Badan Pendapatan Daerah (Bapenda) Kabupaten Lebak turut ambil bagian dalam kegiatan tersebut dengan mengikuti rapat secara virtual dari Kantor Perwakilan Bank Indonesia Provinsi Banten. Partisipasi ini menjadi bagian dari komitmen Pemerintah Kabupaten Lebak dalam mendukung transformasi digital, khususnya dalam pengelolaan pendapatan daerah.
Rapat koordinasi tersebut membahas sejumlah agenda strategis yang berkaitan dengan penguatan digitalisasi, terutama pada sektor retribusi daerah.
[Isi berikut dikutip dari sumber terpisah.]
#[export] Instance USB_StdDescriptor_Interface_Association_t_packed : Packed USB_StdDescriptor_Interface_Association_t := {|
  widths := [1; 1; 1; 1; 1; 1; 1; 1]%nat;
  fields d := [StdAssociation_bLength d; StdAssociation_bDescriptorType d;
             StdAssociation_bFirstInterface d; StdAssociation_bInterfaceCount d;
             StdAssociation_bFunctionClass d; StdAssociation_bFunctionSubClass d;
             StdAssociation_bFunctionProtocol d; StdAssociation_iFunction d];
  of_fields vs := match vs with [v0; v1; v2; v3; v4; v5; v6; v7] => Some {|
      StdAssociation_bLength := v0; StdAssociation_bDescriptorType := v1;
      StdAssociation_bFirstInterface := v2; StdAssociation_bInterfaceCount := v3;
      StdAssociation_bFunctionClass := v4; StdAssociation_bFunctionSubClass := v5;
      StdAssociation_bFunctionProtocol := v6;
      StdAssociation_iFunction := v7 |} | _ => None end
|}.
#[export] Instance USB_StdDescriptor_Interface_Association_t_packed_ok : PackedOk USB_StdDescriptor_Interface_Association_t.
Proof. packed_ok. Qed.

Record USB_Descriptor_Endpoint_t := {
  Endpoint_Header : USB_Descriptor_Header_t;
  Endpoint_EndpointAddress : Z;
  Endpoint_Attributes : Z;
  Endpoint_EndpointSize : Z;
  Endpoint_PollingIntervalMS : Z
}.

#[export] Instance USB_Descriptor_Endpoint_t_packed : Packed USB_Descriptor_Endpoint_t := {|
  widths := [1; 1; 1; 1; 2; 1]%nat;
  fields d := [Header_Size (Endpoint_Header d); Header_Type (Endpoint_Header d);
             Endpoint_EndpointAddress d; Endpoint_Attributes d; Endpoint_EndpointSize d;
             Endpoint_PollingIntervalMS d];
  of_fields vs := match vs with [a; b; v0; v1; v2; v3] => Some {|
      Endpoint_Header := {| Header_Size := a; Header_Type := b |};
      Endpoint_EndpointAddress := v0; Endpoint_Attributes := v1;
      Endpoint_EndpointSize := v2; Endpoint_PollingIntervalMS := v3 |} | _ => None end
|}.
#[export] Instance USB_Descriptor_Endpoint_t_packed_ok : PackedOk USB_Descriptor_Endpoint_t.
Proof. packed_ok. Qed.

Record USB_StdDescriptor_Endpoint_t := {
  StdEndpoint_bLength : Z;
  StdEndpoint_bDescriptorType : Z;
  StdEndpoint_bEndpointAddress : Z;
  StdEndpoint_bmAttributes : Z;
  StdEndpoint_wMaxPacketSize : Z;
  StdEndpoint_bInterval : Z
}.

#[export] Instance USB_StdDescriptor_Endpoint_t_packed : Packed USB_StdDescriptor_Endpoint_t := {|
  widths := [1; 1; 1; 1; 2; 1]%nat;
  fields d := [StdEndpoint_bLength d; StdEndpoint_bDescriptorType d;
             StdEndpoint_bEndpointAddress d; StdEndpoint_bmAttributes d;
             StdEndpoint_wMaxPacketSize d; StdEndpoint_bInterval d];
  of_fields vs := match vs with [v0; v1; v2; v3; v4; v5] => Some {|
      StdEndpoint_bLength := v0; StdEndpoint_bDescriptorType := v1;
      StdEndpoint_bEndpointAddress := v2; StdEndpoint_bmAttributes := v3;
      StdEndpoint_wMaxPacketSize := v4; StdEndpoint_bInterval := v5 |} | _ => None end
|}.
#[export] Instance USB_StdDescriptor_Endpoint_t_packed_ok : PackedOk USB_StdDescriptor_Endpoint_t.
Proof. packed_ok. Qed.

(** ** Constants and macros *)

Definition NO_DESCRIPTOR : Z := 0.
Definition USB_CONFIG_POWER_MA (mA : Z) : Z := Z.shiftr mA 1.
Definition USB_STRING_LEN (UnicodeChars : Z) : Z :=
  sizeof USB_Descriptor_Header_t + Z.shiftl UnicodeChars 1.
Definition VERSION_BCD (Major Minor Revision : Z) : Z :=
  u16 (Z.lor (Z.lor (Z.shiftl (Z.land Major 255) 8) (Z.shiftl (Z.land Minor 15) 4))
             (Z.land Revision 15)).
Definition LANGUAGE_ID_ENG : Z := 0x0409.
Di antaranya meliputi sosialisasi kriteria penilaian Championship Program Percepatan dan Perluasan Digitalisasi Daerah (P2DD) serta Bank RKUD Tahun 2025, pembahasan isu-isu strategis digitalisasi pemerintah daerah, serta pemaparan Diagnostic Tools oleh Direktorat Jenderal Perimbangan Keuangan (DJPK) Kementerian Keuangan.
Melalui forum ini, pemerintah daerah diharapkan mampu mengoptimalkan implementasi digitalisasi, sekaligus meningkatkan transparansi dan akuntabilitas dalam pengelolaan keuangan daerah.
Sebagai tindak lanjut, pemerintah provinsi dan kabupaten/kota diharapkan segera melakukan penginputan data melalui Diagnostic Tools pada Sistem Informasi Keuangan Daerah (SIKD) Kementerian Keuangan, serta melengkapi data dalam rangka penilaian Championship P2DD Tahun 2025.
Langkah ini menjadi bagian penting dalam mendorong tata kelola pemerintahan yang lebih modern, efektif, dan berbasis digital di seluruh daerah.